Fertilize now with Plant-O-Ganic 8-8-8 fertilizer. It is a slow release that is much better than a 10-10-10. It is also better than the “spike” type which puts a lot of fertilizer in a little space. It will position the plant to be able to put on a growth spurt for you in the spring. I would do the same fertilization in the spring again.
Before the ground freezes this fall/winter give the plants a thorough watering so the plants have a moisture supply for the winter. Using a soaker hose for 4 hours is the best way to accomplish this. Alternatively you can set a hose on a trickle and let it dribble for 30-45 minutes on each plant All too often we see plants watered frequently, but not deeply enough. Putting the equivalent of one inch of a slow soaking rain on is critical. I have started telling customers to do this whether it rains or not. I am finding that as humans, our perception of a “good” rain is often not accurate.

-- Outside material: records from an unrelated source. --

(** Blocks [1] to [i - 1] are linked, the boundaries before [j] are set. *)
Record linking (i j : nat) (flags : Z) (bs : list FALRUBlk) (bd : list (option nat)) : Prop := {
  ln_i : (1 <= i)%nat;
  ln_j : (j <= nc)%nat /\ (i < bound j)%nat /\ forall q, (q < j)%nat -> (bound q <= i)%nat;
  ln_flags : bits_are nc flags (fun q => (j <=? q)%nat);
  ln_length : length bs = n;
  ln_first : exists c, bs !! O = Some c /\ fb_prev c = None /\ fb_next c = Some 1%nat /\
    bits_are nc (inCache c) (fun _ => true);
  ln_last : exists c, bs !! (n - 1)%nat = Some c /\ fb_prev c = Some (n - 2)%nat /\ fb_next c = None /\ inCache c = 0;
  ln_done : forall k, (1 <= k < i)%nat -> exists c, bs !! k = Some c /\ fb_prev c = Some (k - 1)%nat /\
    fb_next c = Some (S k) /\ bits_are nc (inCache c) (fits bound k);
  ln_bd : length bd = nc /\ forall q, (q < j)%nat -> bd !! q = Some (Some (bound q - 1)%nat);
  ln_blank : forall k c, bs !! k = Some c -> exists uninit, fb_blk c = CacheBlk_new uninit
}.

Lemma linking_flags i j flags bs bd : linking i j flags bs bd -> bits_are nc flags (fits bound i).
Proof.
  intros H. destruct (ln_j _ _ _ _ _ H) as (Hj & Hi & Hq). eapply bits_are_ext; [|apply (ln_flags _ _ _ _ _ H)].
  intros q Hqn. cbn. unfold fits. destruct (Nat.leb_spec j q).
  - symmetry. apply Nat.ltb_lt. pose proof (fa_bound_le j q). lia.
  - symmetry. apply Nat.ltb_ge. auto.
Qed.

All plants will benefit from a layer of bark mulch. A two to three inch layer is “normal”. It keeps soil cooler in the summer but warmer in the winter. It also looks good, keeps weeds down, and reduces water use. A heavier layer can be applied for the winter but should be thinned back down in the spring. If you add additional mulch, wait until the ground freezes a little bit (late November typically) so that rodents do not use the mulch to set up housekeeping.

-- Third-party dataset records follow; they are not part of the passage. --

Lemma class_setEntry_eq m cl r p : cl <> MiscRegClass ->
  class_setEntry f m cl r p = (_ ← cassert (phys_class cl p); x ← sm_setEntry (class_map m cl) r p; Ret (set_class_map m cl x)).
Proof. by destruct cl. Qed.

Definition class_free (fl : UnifiedFreeList) (cl : RegClass) : list Z :=
  match cl with IntRegClass => intList fl | FloatRegClass => floatList fl | CCRegClass => ccList fl | MiscRegClass => [] end.
Definition set_class_free (fl : UnifiedFreeList) (cl : RegClass) (l : list Z) : UnifiedFreeList :=
  match cl with
  | FloatRegClass => mkUnifiedFreeList (intList fl) l (ccList fl)
  | CCRegClass => mkUnifiedFreeList (intList fl) (floatList fl) l
  | _ => mkUnifiedFreeList l (floatList fl) (ccList fl)
  end.

Lemma class_rename_eq m fl cl r : cl <> MiscRegClass ->
  class_rename f m fl cl r =
    ('(n, p, x, l) ← sm_rename (class_map m cl) (class_free fl cl) r;
     _ ← cassert (phys_class cl n); Ret (n, p, set_class_map m cl x, set_class_free fl cl l)).
Proof. by destruct cl. Qed.

Lemma class_lookup_ok m cl r : map_ok m -> in_class cl r -> exists p, class_lookup f m cl r = Ret p /\ maps_to (entries m) cl r p.
Proof.
  intros Hm Hr. destruct (decide (cl = MiscRegClass)) as [->|Hcl].
  - exists (lookupMisc f r). split; [done|]. split; [split; [|done]|done]. unfold in_class in Hr. cbn. unfold lookupMisc. apply Z.leb_le. lia.
  - pose proof (class_map_length m cl r Hm Hcl Hr) as Hl. destruct (sm_read_in _ _ Hl) as (p & Hp & Hrd). exists p.
    pose proof (class_forall m cl Hm Hcl r p Hr Hp) as Hc. split.
    + rewrite class_lookup_eq by done. unfold sm_lookup. rewrite cassert_true by (apply Z.ltb_lt; lia). cbn [mbind res_bind].
      rewrite Hrd. cbn. by rewrite Hc.
    + split; [done|]. intros n Hn. by rewrite (entries_lookup m cl r n).
Qed.

Lemma class_setEntry_ok m cl r p : map_ok m -> in_class cl r -> target cl r p ->
  exists m', class_setEntry f m cl r p = Ret m' /\ map_ok m' /\ entries m' = upd (place cl r) p (entries m).
Proof.
  intros Hm Hr [Hp Hmisc]. destruct (decide (cl = MiscRegClass)) as [->|Hcl].
  - exists m. cbn. by rewrite Hmisc, Z.eqb_refl.
  - pose proof (class_map_length m cl r Hm Hcl Hr) as Hl. rewrite class_setEntry_eq, Hp by done. cbn [cassert mbind res_bind].
    rewrite sm_set_in by done. eexists. split; [done|].
    assert (exists n, place cl r = Some n) as [n Hn] by (destruct cl; [by eexists..|done]).
    destruct (entries_insert m cl r n p Hm Hr Hn Hp) as [He Ho]. rewrite Hn. by split.
Qed.

Lemma um_setEntry_ok m cl r p : map_ok m -> in_class cl r -> target cl r p ->
  exists m', um_setEntry isa f m (flat_uni isa cl r) p = Ret m' /\ map_ok m' /\ entries m' = upd (place cl r) p (entries m).
Proof. intros Hm Hr Hp. unfold um_setEntry. rewrite regIdx_flat by done. by apply class_setEntry_ok. Qed.

(** ** Free lists and renaming *)

Definition free_all (fl : UnifiedFreeList) : list Z := intList fl ++ floatList fl ++ ccList fl.
Definition free_ok (fl : UnifiedFreeList) : Prop := forall cl, Forall (fun p => phys_class cl p = true) (class_free fl cl).

Lemma free_ok_set fl cl l : free_ok fl -> cl <> MiscRegClass -> Forall (fun p => phys_class cl p = true) l -> free_ok (set_class_free fl cl l).
Proof. intros H ? Hl cl'. pose proof (H cl'). destruct cl, cl'; cbn in *; done. Qed.

Lemma phys_class_cases p : 0 <= p < totalNumRegs f -> exists cl, cl <> MiscRegClass /\ phys_class cl p = true.
Proof.
  destruct Hf as [H1 H2]. intros Hp.
  destruct (Z.ltb_spec p (baseFloatRegIndex f)); [exists IntRegClass|destruct (Z.ltb_spec p (baseCCRegIndex f)); [exists FloatRegClass|exists CCRegClass]];
    (split; [done|]); cbn; unfold isIntPhysReg, isFloatPhysReg, isCCPhysReg; apply andb_true_intro; split; first [apply Z.leb_le|apply Z.ltb_lt]; lia.
Qed.

Lemma phys_class_range cl p : cl <> MiscRegClass -> phys_class cl p = true -> 0 <= p < totalNumRegs f.
Proof.
  destruct Hf as [H1 H2]. destruct cl; try done; cbn; unfold isIntPhysReg, isFloatPhysReg, isCCPhysReg;
    intros _ [Ha%Z.leb_le Hb%Z.ltb_lt]%andb_true_iff; lia.
Qed.

Lemma phys_class_inj cl cl' p : phys_class cl p = true -> phys_class cl' p = true -> cl = cl'.
Proof.
  destruct Hf as [H1 H2]. destruct cl, cl'; try done; cbn; unfold isIntPhysReg, isFloatPhysReg, isCCPhysReg;
    rewrite ?andb_true_iff, ?Z.leb_le, ?Z.ltb_lt; lia.
Qed.

(** A register goes to the list of its class. *)
Lemma addReg_class fl cl p : cl <> MiscRegClass -> phys_class cl p = true ->
  addReg f fl p = Ret (set_class_free fl cl (class_free fl cl ++ [p])).
Proof.
  intros Hcl Hp. unfold addReg.
  destruct (isIntPhysReg f p) eqn:E1; [by rewrite <- (phys_class_inj IntRegClass cl p E1 Hp)|].
  destruct (isFloatPhysReg f p) eqn:E2; [by rewrite <- (phys_class_inj FloatRegClass cl p E2 Hp)|].
  destruct cl; cbn in Hp; try congruence. by rewrite Hp.
Qed.

Lemma free_all_add fl cl p : cl <> MiscRegClass -> free_all (set_class_free fl cl (class_free fl cl ++ [p])) ≡ₚ p :: free_all fl.
Proof. intros Hcl. unfold free_all. destruct cl; try done; cbn; solve_Permutation. Qed.

Lemma addReg_ok fl cl p : free_ok fl -> cl <> MiscRegClass -> phys_class cl p = true ->
  exists fl', addReg f fl p = Ret fl' /\ free_ok fl' /\ free_all fl' ≡ₚ p :: free_all fl.
Proof.
  intros Hfl Hcl Hp. eexists. split; [by apply addReg_class|]. split; [|by apply free_all_add].
  apply free_ok_set; [done|done|]. apply Forall_app. split; [apply Hfl|]. by apply Forall_singleton.
Qed.

(** The zero register of a class. *)
Definition zero_reg (cl : RegClass) : Z :=
  match cl with IntRegClass => intZeroReg isa | FloatRegClass => floatZeroReg isa | _ => -1 end.

(** The integer zero register is mapped to the physical register of its number. *)
Definition zero_ok (l : list Z) : Prop := forall n, place IntRegClass (intZeroReg isa) = Some n -> 0 <= intZeroReg isa -> l !! n = Some (intZeroReg isa).

(** The destinations of a thread: a zero register only as the integer one of the
    first thread. *)
Definition dest_ok (tid : nat) (cl : RegClass) (r : Z) : Prop :=
  in_class cl r /\ (r = zero_reg cl -> cl = IntRegClass /\ tid = O).

(** What renaming one register does: nothing, or the next free register. *)
Inductive renamed (m : UnifiedRenameMap) (fl : UnifiedFreeList) (cl : RegClass) (r : Z) : Z -> Z -> UnifiedRenameMap -> UnifiedFreeList -> Prop :=
  | renamed_same p : maps_to (entries m) cl r p -> cl = MiscRegClass \/ r = zero_reg cl -> renamed m fl cl r p p m fl
  | renamed_new n p m' l : cl <> MiscRegClass -> r <> zero_reg cl -> class_free fl cl = n :: l ->
      maps_to (entries m) cl r p -> target cl r n -> map_ok m' -> entries m' = upd (place cl r) n (entries m) ->
      renamed m fl cl r n p m' (set_class_free fl cl l).

Lemma class_zero m cl : map_ok m -> cl <> MiscRegClass -> sm_zeroReg (class_map m cl) = zero_reg cl.
Proof. intros [_ _ _ Z1 Z2 Z3 _ _ _] ?. by destruct cl. Qed.

Lemma class_rename_ok tid m fl cl r : map_ok m -> free_ok fl -> (tid = O -> zero_ok (entries m)) -> dest_ok tid cl r ->
  (cl <> MiscRegClass -> r <> zero_reg cl -> class_free fl cl <> []) ->
  exists n p m' fl', class_rename f m fl cl r = Ret (n, p, m', fl') /\ renamed m fl cl r n p m' fl'.
Proof.
  intros Hm Hfl Hz [Hr Hzr] Hroom. destruct (class_lookup_ok m cl r Hm Hr) as (p & Hlk & Hp).
  destruct (decide (cl = MiscRegClass)) as [->|Hcl].
  { injection Hlk as <-. do 4 eexists. split; [done|]. apply renamed_same; [done|by left]. }
  rewrite class_rename_eq by done. unfold sm_rename. pose proof (class_map_length m cl r Hm Hcl Hr) as Hl.
  assert (exists i, place cl r = Some i) as [i Hi] by (destruct cl; [by eexists..|done]).
  destruct (sm_read_in _ _ Hl) as (p' & Hp' & ->). cbn [mbind res_bind].
  assert (p' = p) as ->.
  { destruct Hp as [_ Hp]. specialize (Hp _ Hi). rewrite (entries_lookup m cl r i) in Hp by done. congruence. }
  rewrite class_zero by done. destruct (Z.eqb_spec r (zero_reg cl)) as [Er|Er]; cbn [negb].
  - destruct (Hzr Er) as [-> ->]. cbn [zero_reg] in *. subst r.
    assert (p = intZeroReg isa) as ->.
    { destruct Hp as [_ Hp]. specialize (Hp _ Hi). rewrite (Hz eq_refl i Hi) in Hp; [by injection Hp|apply Hr]. }
    rewrite Z.eqb_refl. cbn [cassert mbind res_bind]. pose proof (proj1 (proj1 Hp)) as Hc. rewrite Hc. cbn [cassert mbind res_bind].
    do 4 eexists. split; [done|].
    replace (set_class_map _ _ _) with m by (by destruct m as [[] ? ?]).
    replace (set_class_free _ _ _) with fl by (by destruct fl).
    apply renamed_same; [done|by right].
  - destruct (class_free fl cl) as [|n l] eqn:El; [by destruct (Hroom Hcl Er)|]. cbn [getReg mbind res_bind].
    rewrite sm_set_in by done. cbn [mbind res_bind].
    assert (phys_class cl n = true) as Hn by (pose proof (Hfl cl) as H; rewrite El in H; by inversion H).
    rewrite Hn. cbn [cassert mbind res_bind]. do 4 eexists. split; [done|].
    destruct (entries_insert m cl r i n Hm Hr Hi Hn) as [He Ho]. rewrite (class_zero m cl Hm Hcl) in *.
    apply renamed_new; try done. by rewrite Hi.
Qed.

There are a few plants such as the old types of blue hydrangea (before Endless Summer) and the less winter hardy selections of roses that need special mulching attention.

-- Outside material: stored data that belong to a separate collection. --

Lemma map_threads_ok n : forall fl, free_ok f fl -> (n * NumIntRegs isa <= length (intList fl))%nat ->
  (n * NumFloatRegs isa <= length (floatList fl))%nat -> (n * NumCCRegs isa <= length (ccList fl))%nat ->
  exists ts fl', map_threads isa f n fl = Ret (ts, fl') /\ length ts = n /\ (forall j t, ts !! j = Some t -> exists ints, fresh_thread t ints) /\
    (forall t, ts !! 0%nat = Some t -> fresh_thread t (take (NumIntRegs isa) (intList fl))) /\ free_ok f fl' /\
    free_all fl' ++ concat (own <$> ts) ≡ₚ free_all fl.
Proof.
  induction n as [|n IH]; intros fl Hfl L1 L2 L3; cbn [map_threads].
  - exists [], fl. split_and!; try done. by rewrite app_nil_r.
  - destruct (map_thread_ok fl Hfl) as (t & fl1 & -> & Ht & Hfl1 & Hp & Hl); [lia..|]. cbn [mbind res_bind].
    pose proof (Hl IntRegClass ltac:(done)) as K1. pose proof (Hl FloatRegClass ltac:(done)) as K2. pose proof (Hl CCRegClass ltac:(done)) as K3. cbn in K1, K2, K3.
    destruct (IH fl1 Hfl1) as (ts & fl' & -> & Hlen & Hts & _ & Hfl' & Hp'); [lia..|]. cbn [mbind res_bind].
    exists (t :: ts), fl'. split_and!; try done.
    + cbn. by rewrite Hlen.
    + intros [|j] t' Hj; cbn in Hj; [injection Hj as <-; by eexists|by eapply Hts].
    + intros t' Hj. by injection Hj as <-.
    + cbn. rewrite Hp, <- Hp'. solve_Permutation.
Qed.

(** The system at the start. *)
Definition rsys_start (s : RState) : RSys := mkRSys s (replicate (length (rs_threads s)) (mkRobThread [] 0)) 0.

Lemma fresh_thread_ok tid t ints : fresh_thread t ints -> (tid = O -> zero_ok isa (entries (rt_map t))) -> thread_ok tid 0 t (mkRobThread [] 0) [].
Proof. intros [H1 H2 H3 H4] Hz. split; cbn; rewrite ?H3, ?H2; try done; try constructor. Qed.

Lemma rsys_start_ok s : rs_threads s <> [] -> free_ok f (rs_free s) -> sb_ok isa f (rs_score s) ->
  (forall p, ready (rs_score s) p = true) ->
  (forall j t, rs_threads s !! j = Some t -> exists ints, fresh_thread t ints) ->
  (forall t, rs_threads s !! 0%nat = Some t -> sm_map (intMap (rt_map t)) !! Z.to_nat (intZeroReg isa) = Some (intZeroReg isa)) ->
  free_all (rs_free s) ++ concat (own <$> rs_threads s) ≡ₚ seqZ 0 (totalNumRegs f) -> rsys_ok (rsys_start s).
Proof.
  intros Hne Hfl Hsb Hrd Hts Hz Hp. split; cbn; try done.
  - apply length_replicate.
  - rewrite length_replicate. destruct (rs_threads s); [done|cbn; lia].
  - intros tid t b Ht [-> _]%lookup_replicate. exists []. destruct (Hts tid t Ht) as [ints Hft]. apply (fresh_thread_ok tid t ints Hft).
    intros -> n [= <-] _. unfold RegRename.entries. rewrite lookup_app_l; [by apply Hz|]. eapply lookup_lt_Some. by apply Hz.
  - intros p _ _. rewrite Hrd. split; [done|]. intros (tid & b & [-> _]%lookup_replicate & (i & Hi & _)). cbn in Hi. set_solver.
Qed.
End system.

Lemma initFreeList_all f : file_ok f -> free_all (initFreeList f) = seqZ 0 (totalNumRegs f).
Proof.
  intros [H1 H2]. unfold free_all, initFreeList. cbn. destruct f as [a b t]. cbn in *.
  pose proof (seqZ_app a (b - a) (t - b) ltac:(lia) ltac:(lia)) as E1. pose proof (seqZ_app 0 a (t - a) ltac:(lia) ltac:(lia)) as E2.
  replace (a + (b - a)) with b in E1 by lia. replace (b - a + (t - b)) with (t - a) in E1 by lia. replace (a + (t - a)) with t in E2 by lia.
  rewrite Z.add_0_l in E2. by rewrite E2, E1.
Qed.

Lemma initFreeList_ok f : file_ok f -> free_ok f (initFreeList f).
Proof.
  intros [H1 H2] cl. apply Forall_forall. destruct cl; cbn; unfold isIntPhysReg, isFloatPhysReg, isCCPhysReg;
    intros p Hp; [apply elem_of_seqZ in Hp..|by apply elem_of_nil in Hp]; rewrite andb_true_iff, Z.leb_le, Z.ltb_lt; lia.
Qed.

This sure needs a better name. This is a spray which prevents moisture from leaving a plants leaves as quickly as it normally does. Plants like Rhododendron, Mountain Laurel, and Holly have leaves on the plant all winter. These leaves are giving off moisture even though the plants ability to take it in is much reduced in the winter.
Anti-transpirants reduce the amount of moisture a plant needs in the winter months. One spray application is made in early December, and a second one in early to mid February when or if we get a warm day.
They are most beneficial on more newly planted additions to your landscape; ones that haven’t been through a winter yet.
There are several brands, the most widely know is probably Wilt-Pruf.
The newly planted broad-leaved evergreens mentioned above also can also benefit from being shielded from strong persistent winds. It is important that you create the screen in such a way that it is not actually touching the plant. The goal is to slow the speed of the wind, and not to try to encase the plant entirely.
More information on screening is available here.
While it may not seem it to us humans, a thick layer of snow is great protection from the harsh winter. The problem comes when it is pushed on a plant by a snowplow or drops from the roof in big clumps. In these cases some sort of physical protection is needed. An A-frame type protective structure can be built to help with some of this. Make sure to leave the ends open for air movement in any case.
Ice is a tough one. The biggest problem with ice is its unpredictability. Some people choose to tie up plants that might suffer from ice storm damage. Arborvitaes are the plants that are most commonly given this protection. Use a soft strong string and make sure not to tie the plant up tightly. Your goal is to reinforce the plant’s branches to give extra strength only if needed.